Records to use START

(** * StockHighlights: the analytics pipeline of [stock_tracker.py]

    A shallow embedding of the computational core of the page: the
    fetch wrapper [fetch_data], the indicator [calculate_rsi], the batch
    builder [get_stock_data], the ranker [get_top_3_picks] and the
    [st.cache_data] memo layer around them.

    Numbers.  Every number the program handles is an IEEE-754 double
    (numpy [float64]).  The model keeps what the program's control flow
    can observe of a double: the two zeros, the two infinities and NaN,
    with the IEEE rules for them.  Finite values are rationals and finite
    arithmetic is exact: rounding, overflow and underflow are abstracted. *)

From Stdlib Require Import String QArith Qabs Lqa Lia ZArith Bool Arith List.
From Stdlib Require Import Permutation.
Import ListNotations.
Local Open Scope Q_scope.

(** ** Doubles *)

Module Float.

(** [Fin q] with [q == 0] is the positive zero. *)
Inductive fval : Type :=
| Fin (q : Q)
| NegZero
| PInf
| NInf
| NaN.

Inductive fclass : Type :=
| CNaN
| CInf (neg : bool)
| CZero (neg : bool)
| CNum (q : Q).

Definition Qzerob (q : Q) : bool := (Qnum q =? 0)%Z.
Definition Qnegb (q : Q) : bool := (Qnum q <? 0)%Z.
Definition Qltb (a b : Q) : bool := negb (Qle_bool b a).

Definition classify (v : fval) : fclass :=
  match v with
  | Fin q => if Qzerob q then CZero false else CNum q
  | NegZero => CZero true
  | PInf => CInf false
  | NInf => CInf true
  | NaN => CNaN
  end.

Definition mk_zero (neg : bool) : fval := if neg then NegZero else Fin 0.
Definition mk_inf (neg : bool) : fval := if neg then NInf else PInf.

Definition isnan (v : fval) : bool :=
  match v with NaN => true | _ => false end.

(** Unary minus. *)
Definition fneg (v : fval) : fval :=
  match classify v with
  | CNaN => NaN
  | CInf s => mk_inf (negb s)
  | CZero s => mk_zero (negb s)
  | CNum q => Fin (- q)
  end.

(** Addition, round to nearest: an exact zero sum is [+0] unless both
    operands are [-0]. *)
Definition fadd (a b : fval) : fval :=
  match classify a, classify b with
  | CNaN, _ | _, CNaN => NaN
  | CInf s, CInf t => if Bool.eqb s t then mk_inf s else NaN
  | CInf s, _ | _, CInf s => mk_inf s
  | CZero s, CZero t => mk_zero (s && t)
  | CZero _, CNum q | CNum q, CZero _ => Fin q
  | CNum p, CNum q => Fin (p + q)
  end.

Definition fsub (a b : fval) : fval := fadd a (fneg b).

Records to use END

Copy out all of the records above with nothing altered.

(** * StockHighlights: the analytics pipeline of [stock_tracker.py]

    A shallow embedding of the computational core of the page: the
    fetch wrapper [fetch_data], the indicator [calculate_rsi], the batch
    builder [get_stock_data], the ranker [get_top_3_picks] and the
    [st.cache_data] memo layer around them.

    Numbers.  Every number the program handles is an IEEE-754 double
    (numpy [float64]).  The model keeps what the program's control flow
    can observe of a double: the two zeros, the two infinities and NaN,
    with the IEEE rules for them.  Finite values are rationals and finite
    arithmetic is exact: rounding, overflow and underflow are abstracted. *)

From Stdlib Require Import String QArith Qabs Lqa Lia ZArith Bool Arith List.
From Stdlib Require Import Permutation.
Import ListNotations.
Local Open Scope Q_scope.

(** ** Doubles *)

Module Float.

(** [Fin q] with [q == 0] is the positive zero. *)
Inductive fval : Type :=
| Fin (q : Q)
| NegZero
| PInf
| NInf
| NaN.

Inductive fclass : Type :=
| CNaN
| CInf (neg : bool)
| CZero (neg : bool)
| CNum (q : Q).

Definition Qzerob (q : Q) : bool := (Qnum q =? 0)%Z.
Definition Qnegb (q : Q) : bool := (Qnum q <? 0)%Z.
Definition Qltb (a b : Q) : bool := negb (Qle_bool b a).

Definition classify (v : fval) : fclass :=
  match v with
  | Fin q => if Qzerob q then CZero false else CNum q
  | NegZero => CZero true
  | PInf => CInf false
  | NInf => CInf true
  | NaN => CNaN
  end.

Definition mk_zero (neg : bool) : fval := if neg then NegZero else Fin 0.
Definition mk_inf (neg : bool) : fval := if neg then NInf else PInf.

Definition isnan (v : fval) : bool :=
  match v with NaN => true | _ => false end.

(** Unary minus. *)
Definition fneg (v : fval) : fval :=
  match classify v with
  | CNaN => NaN
  | CInf s => mk_inf (negb s)
  | CZero s => mk_zero (negb s)
  | CNum q => Fin (- q)
  end.

(** Addition, round to nearest: an exact zero sum is [+0] unless both
    operands are [-0]. *)
Definition fadd (a b : fval) : fval :=
  match classify a, classify b with
  | CNaN, _ | _, CNaN => NaN
  | CInf s, CInf t => if Bool.eqb s t then mk_inf s else NaN
  | CInf s, _ | _, CInf s => mk_inf s
  | CZero s, CZero t => mk_zero (s && t)
  | CZero _, CNum q | CNum q, CZero _ => Fin q
  | CNum p, CNum q => Fin (p + q)
  end.

Definition fsub (a b : fval) : fval := fadd a (fneg b).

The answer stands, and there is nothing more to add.